Fannuel Ernesto Esterhuizen was brought in as state witness before High Court Judge Christie Liebenberg as the minister’s case continue to drag.
He said his investigation was not biased against Himarwa nor did he have an interest in the outcome of the court process.
The ex-agent, who left the ACC in November of 2015, is at the centre of a counter-accusation by Himarwa in which she claims that he fabricated statements in order to bring up a case against her.
Her lawyer, Sisa Namandje also weighed in to say that by using his own words in written statements, contrary to what the witnesses said, the agent had obstructed the course of justice, a serious accusation which the state objected.
Himarwa has also alleged that she was informed by the municipal chief executive officer that the ACC was pressuring witnesses to provide statements targeted to bring her down.
She has also complained that when it came to her being investigated, the ACC adopted a different approach in order to incriminate her.
Namandje has revealed before court four witness statements whose wording is the same in certain instances, saying it was highly irregular for people in different places to have submitted the same account.
He has told the court that the similarity of the statements meant that the witnesses either colluded with each other, or that they were made to agree to a version of the agent before they put their signatures.
One of the witnesses has, under a heated cross examination, disclosed that some of the words in her statement were not hers.
Yet Esterhuizen defended himself saying he only wrote down what the witnesses said and made them to sign the statements.
“I do not deny the similarity, but they signed the statements as theirs,” he told the court although he admitted that some of the words he used where not the witnesses.
“I didn’t take the statements verbatim, I wrote notes,” he added.
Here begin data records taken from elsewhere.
(** * metabolic_tracker: unit normalisation and GKI derivation

    A shallow embedding of [prepare_df_plot] and of the embedded self-tests of
    [metabolic_app.py].  Python's [float] (and the [float64] columns of a
    pandas frame) is IEEE-754 binary64; it is modelled by the executable
    binary64 specification of the standard library ([SpecFloat], precision 53,
    [emax] 1024), so that every quotient and product below is rounded exactly
    as the program rounds it. *)

From Stdlib Require Import ZArith QArith Qabs Qpower Lia Lqa List String Bool.
From Stdlib Require Import Floats.SpecFloat.
Import ListNotations.

Local Open Scope Z_scope.

(** ** Binary64 arithmetic *)

Module F64.

Definition prec : Z := 53.
Definition emax : Z := 1024.

Definition float : Type := spec_float.

Definition mul : float -> float -> float := SFmul prec emax.
Definition div : float -> float -> float := SFdiv prec emax.
Definition sub : float -> float -> float := SFsub prec emax.
Definition abs : float -> float := SFabs.
Definition ltb : float -> float -> bool := SFltb.
Definition valid : float -> bool := valid_binary prec emax.

(** A Python [int] that meets a float in an arithmetic operation is
    converted to the nearest binary64 value (exactly, below [2^53]). *)
Definition of_Z (n : Z) : float := binary_normalize prec emax n 0 false.

(** The decimal literal [n/d] with [n] and [d] below [2^53]: both are
    exact binary64 integers and IEEE division is correctly rounded, so the
    quotient is the binary64 value nearest to the decimal, which is what
    Python's parser produces for the literal. *)
Definition of_decimal (n : Z) (d : positive) : float :=
  div (of_Z n) (of_Z (Zpos d)).

Definition is_finite (x : float) : bool :=
  match x with
  | S754_zero _ | S754_finite _ _ _ => true
  | S754_infinity _ | S754_nan => false
  end.

Definition is_zero (x : float) : bool :=
  match x with
  | S754_zero _ => true
  | _ => false
  end.

(** [2^e] as a rational, for any integer exponent. *)
Definition pow2 (e : Z) : Q := (2 ^ e)%Q.

(** The rational a finite float denotes; [None] for infinities and NaN. *)
Definition to_Q (x : float) : option Q :=
  match x with
  | S754_zero _ => Some 0%Q
  | S754_finite s m e =>
      Some (inject_Z (if s then Zneg m else Zpos m) * pow2 e)%Q
  | S754_infinity _ | S754_nan => None
  end.

(** Total variant, reading the non-finite values as [0]; only used next to
    a proof of finiteness. *)
Definition value (x : float) : Q :=
  match to_Q x with Some q => q | None => 0%Q end.

End F64.

Definition float : Type := F64.float.

(** ** Constants of the program *)

(** The literal [18.01559] (glucose molar mass over ten). *)
Definition M : float := F64.of_decimal 1801559 100000.

(** ** Data model *)

(** The parsed [Datetime] column ([%d/%m/%Y %H:%M]). *)
Record datetime := mk_datetime {
  day : Z; month : Z; year : Z; hour : Z; minute : Z
}.

(** One row of the input frame. *)
Record reading := mk_reading {
  Date : string;
  Heure : string;
  Datetime : datetime;
  Glycemie : float;
  Cetonemie : float
}.

(** One row of the frame returned by [prepare_df_plot]: the copied input row
    and the three assigned columns. *)
Record derived := mk_derived {
  source : reading;
  Glycemie_affichee : float;
  Cetonemie_affichee : float;
  GKI : float
}.

Definition DataFrame := list reading.
Definition Series := list float.

(** ** Column operations of pandas used by the program *)

(** [s / c] and [s * c] for a scalar [c]. *)
Definition series_div_scalar (s : Series) (c : float) : Series :=
  map (fun v => F64.div v c) s.

Definition series_mul_scalar (s : Series) (c : float) : Series :=
  map (fun v => F64.mul v c) s.

(** [a / b] for two columns over the same index. *)
Definition series_div (a b : Series) : Series :=
  map (fun p => F64.div (fst p) (snd p)) (combine a b).

(** [df_plot[c1], df_plot[c2], df_plot[c3] = ...]: the three new columns are
    attached to the copy of the frame, position by position. *)
Fixpoint assign (df : DataFrame) (ga ka gki : Series) : list derived :=
  match df, ga, ka, gki with
  | r :: df', a :: ga', k :: ka', g :: gki' =>
      mk_derived r a k g :: assign df' ga' ka' gki'
  | _, _, _, _ => []
  end.

(** ** [prepare_df_plot] *)

Local Open Scope string_scope.

(** Lines 43-45. *)
Definition glycemie_affichee (df : DataFrame) (unit_glucose : string) : Series :=
  if String.eqb unit_glucose "mmol/L"
  then series_div_scalar (map Glycemie df) M
  else map Glycemie df.

(** Lines 49-57: the local [gly_mmol], numerator of the GKI. *)
Definition gly_mmol (df : DataFrame) (unit_glucose gki_mode : string) : Series :=
  if String.eqb gki_mode "Full mmol" then
    if String.eqb unit_glucose "mg/dL"
    then series_div_scalar (map Glycemie df) M
    else map Glycemie df
  else
    let gly :=
      if String.eqb unit_glucose "mg/dL"
      then map Glycemie df
      else series_mul_scalar (map Glycemie df) M in
    series_div_scalar gly M.

(** What [print(df_plot[["Glycémie", "Cétonémie", "GKI"]])] shows. *)
Definition printed := list (float * float * float).

Definition print_columns (out : list derived) : printed :=
  map (fun d => (Glycemie (source d), Cetonemie (source d), GKI d)) out.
The similarity in words, he claimed, was because they were all talking about things they witnessed at the same time.
Namandje also substantiated his fabrication claim by disclosing to court that two witnesses were made to sign their statements on the same day at exactly the same time, which to him was highly irregular.
Their ages, as shown on the statement documents, did not match the years they were born, he said.
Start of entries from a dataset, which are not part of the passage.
(** A statement: the registry is registered into, a rule always leaves the
    flags reset, and any other statement leaves reset flags reset. *)
Lemma visit_statement_effect x st x' st' :
  visit parameter x st = Ok (x', st') ->
  registered_by (future_predicates st) (future_predicates st')
  /\ (neutral st -> neutral st')
  /\ (is_rule x = true -> neutral st').
Proof.
  unfold visit. intros Hv. bind_inv Hv. injection Hm as <- <-.
  destruct x as [h body|name ps|a body|n ar p|n ar p].
  - assert (exists b, visit_Rule parameter h b st = Ok (x', st')) as [b Hr]
      by (destruct (st_final st); eauto).
    clear Hv. unfold visit_Rule in Hr.
    bind_inv Hr. injection Hm as <- <-.
    bind_inv Hr. apply visit_head_effect in Hm. destruct Hm as (R1 & _).
    bind_inv Hr. injection Hm as <- <-.
    bind_inv Hr. apply visit_body_effect in Hm. destruct Hm as (R2 & _).
    bind_inv Hr. injection Hm as <- <-.
    bind_inv Hr. bind_inv Hr. injection Hm0 as <- <-. injection Hr as <- <-.
    apply record_constraint_registry in Hm. simpl in *.
    assert (neutral (leave_rule st2)) as Hn by (repeat split).
    split; [|split; intros; exact Hn].
    rewrite Hm. eapply registered_by_trans; eauto.
  - assert (visit_Program parameter name ps st = Ok (x', st')) as Hp
      by (destruct (st_final st); exact Hv).
    clear Hv. unfold visit_Program in Hp. bind_inv Hp. bind_inv Hp.
    injection Hm0 as <- <-. injection Hp as <- <-.
    apply lift_ok in Hm. destruct Hm as [_ ->].
    split; [constructor|]. split; [|discriminate].
    intros (H1 & H2 & H3 & H4). repeat split; assumption.
  - assert (exists b,
              (a' <~ visit_atom parameter a ;;
               body' <~ visit_body parameter b ;;
               ret (External a' body')) st = Ok (x', st')) as [b He]
      by (destruct (st_final st); eauto).
    clear Hv. bind_inv He. bind_inv He. injection He as <- <-.
    pose proof (visit_atom_keeps _ _ _ _ _ Hm) as [(_ & C1 & D1 & _) H1].
    pose proof (visit_body_keeps _ _ _ _ _ Hm0) as [(_ & C2 & D2 & _) H2].
    apply visit_atom_effect in Hm. apply visit_body_effect in Hm0.
    destruct Hm as (R1 & M1 & _), Hm0 as (R2 & M2 & _).
    split; [eapply registered_by_trans; eauto|]. split; [|discriminate].
    intros (N1 & N2 & N3 & N4). repeat split; try congruence.
    rewrite M2, M1; congruence.
  - assert (x' = ShowSignature n (ar + 1) p /\ st' = st) as [-> ->]
      by (destruct (st_final st); now injection Hv as <- <-).
    split; [constructor|]. split; [auto | discriminate].
  - assert (x' = ProjectSignature n (ar + 1) p /\ st' = st) as [-> ->]
      by (destruct (st_final st); now injection Hv as <- <-).
    split; [constructor|]. split; [auto | discriminate].
Qed.

End Effects.

Section RegistryInvariants.

Lemma strip_clean (name : string) :
  first_is_prime (strip name) = false /\ last_is_prime (strip name) = false.
Proof.
  destruct (rstrip_split name) as (T & _ & Hl).
  destruct (lstrip_split (rstrip name)) as (L & _ & Hf).
  split; [exact Hf | now apply last_is_prime_lstrip].
Qed.

Lemma registered_by_registered d d' : registered_by d d' -> registered d d'.
Proof. induction 1; now constructor. Qed.

Lemma registered_by_clean d d' :
  registered_by d d' ->
  Forall clean_key (map fst d) -> Forall clean_key (map fst d').
Proof.
  induction 1 as [|d' name arity dj H IH Hs]; intros Hd; [assumption|].
  rewrite register_keys. destruct (dict_get key_eqb d' _); [auto|].
  apply Forall_app. split; [auto|]. constructor; [|constructor].
  destruct (strip_clean name) as [Hf Hl]. repeat split; assumption.
Qed.

Lemma dict_get_set_other {V} (d : list (key * V)) k k' v :
  key_eqb k' k = false ->
  dict_get key_eqb (dict_set key_eqb d k' v) k = dict_get key_eqb d k.
Proof.
  intros Hk. induction d as [|[k0 v0] d IH]; simpl.
  - now rewrite Hk.
  - destruct (key_eqb k0 k') eqn:E0; simpl.
    + apply key_eqb_eq in E0. subst k0. now rewrite Hk.
    + destruct (key_eqb k0 k); [reflexivity | exact IH].
Qed.

(** Registering keeps the keys that are there, and a flag that is [true]. *)
Lemma register_keeps k' disjunctive d k b :
  dict_get key_eqb d k = Some b ->
  exists b', dict_get key_eqb (register k' disjunctive d) k = Some b'
             /\ (b = true -> b' = true).
Proof.
  intros Hg. destruct (key_eqb k' k) eqn:E.
  - apply key_eqb_eq in E. subst k'. rewrite register_get, Hg.
    eexists. split; [reflexivity|]. intros ->. now destruct disjunctive.
  - exists b. split; [|auto]. unfold register, dict_setdefault.
    destruct disjunctive; [now rewrite dict_get_set_other|].
    destruct (dict_get key_eqb d k'); [assumption|].
    now rewrite dict_get_set_other.
Qed.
Pressed by the judge what was irregular about two people signing at once, Namandje said as a commissioner, the agent naturally was expected to discuss with each witness first and agree if the statements had been transcribed correctly.
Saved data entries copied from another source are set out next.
(* ===== verification/_CoqProject ===== *)
-Q . S2P
Prelude.v
Lcg.v
Lottery.v
Proc.v
ProcInv.v
ProcSim.v
ProcTheory.v
Syscall.v
FsImage.v
Xcheck.v
XcheckSpec.v
XcheckContest.v
XcheckRepair.v
Xcheck3.v
XcheckFiles.v
Btree.v
Heap.v
BtreeMem.v
BtreeText.v
MemExercises.v
Threads.v
Explore.v
Barrier.v
RwLock.v
NsMutex.v
Savages.v
Barbershop.v
FifoBarbershop.v
Hilzer.v
Smokers.v
Rendezvous.v
ApproxCounter.v
SimpleCounter.v
Benchmark.v
Queue.v
Lists.v
HandOverHand.v
HohMem.v
Vector.v
Crc.v
Csum.v
Cstring.v
Rle.v
Pzip.v
Wzip.v
Textutils.v
Mytail.v
Request.v
Processes.v
FileTools.v
WebClient.v
ClientThreads.v
Webserver.v
Wish.v
WishMain.v
SelectServer.v
SelectLoop.v
UringServer.v
FileServers.v
Aio.v
UdpLib.v
UdpAsync.v
UdpPrograms.v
Yet the ex-agent submitted that the two witnesses worked in the same building, with their offices next to each other, which made it possible for them to sign at the same time.
It has also come out that Himarwa was not the only person the ACC was investigating at first, but the Hardap ex-governor Alex Kamburute and a councillor as well.
These were later dropped as the ACC closed in on Himarwa.
The minister’s trial continues in the High Court and the ACC director Paulus Noa is expected to come in and testify.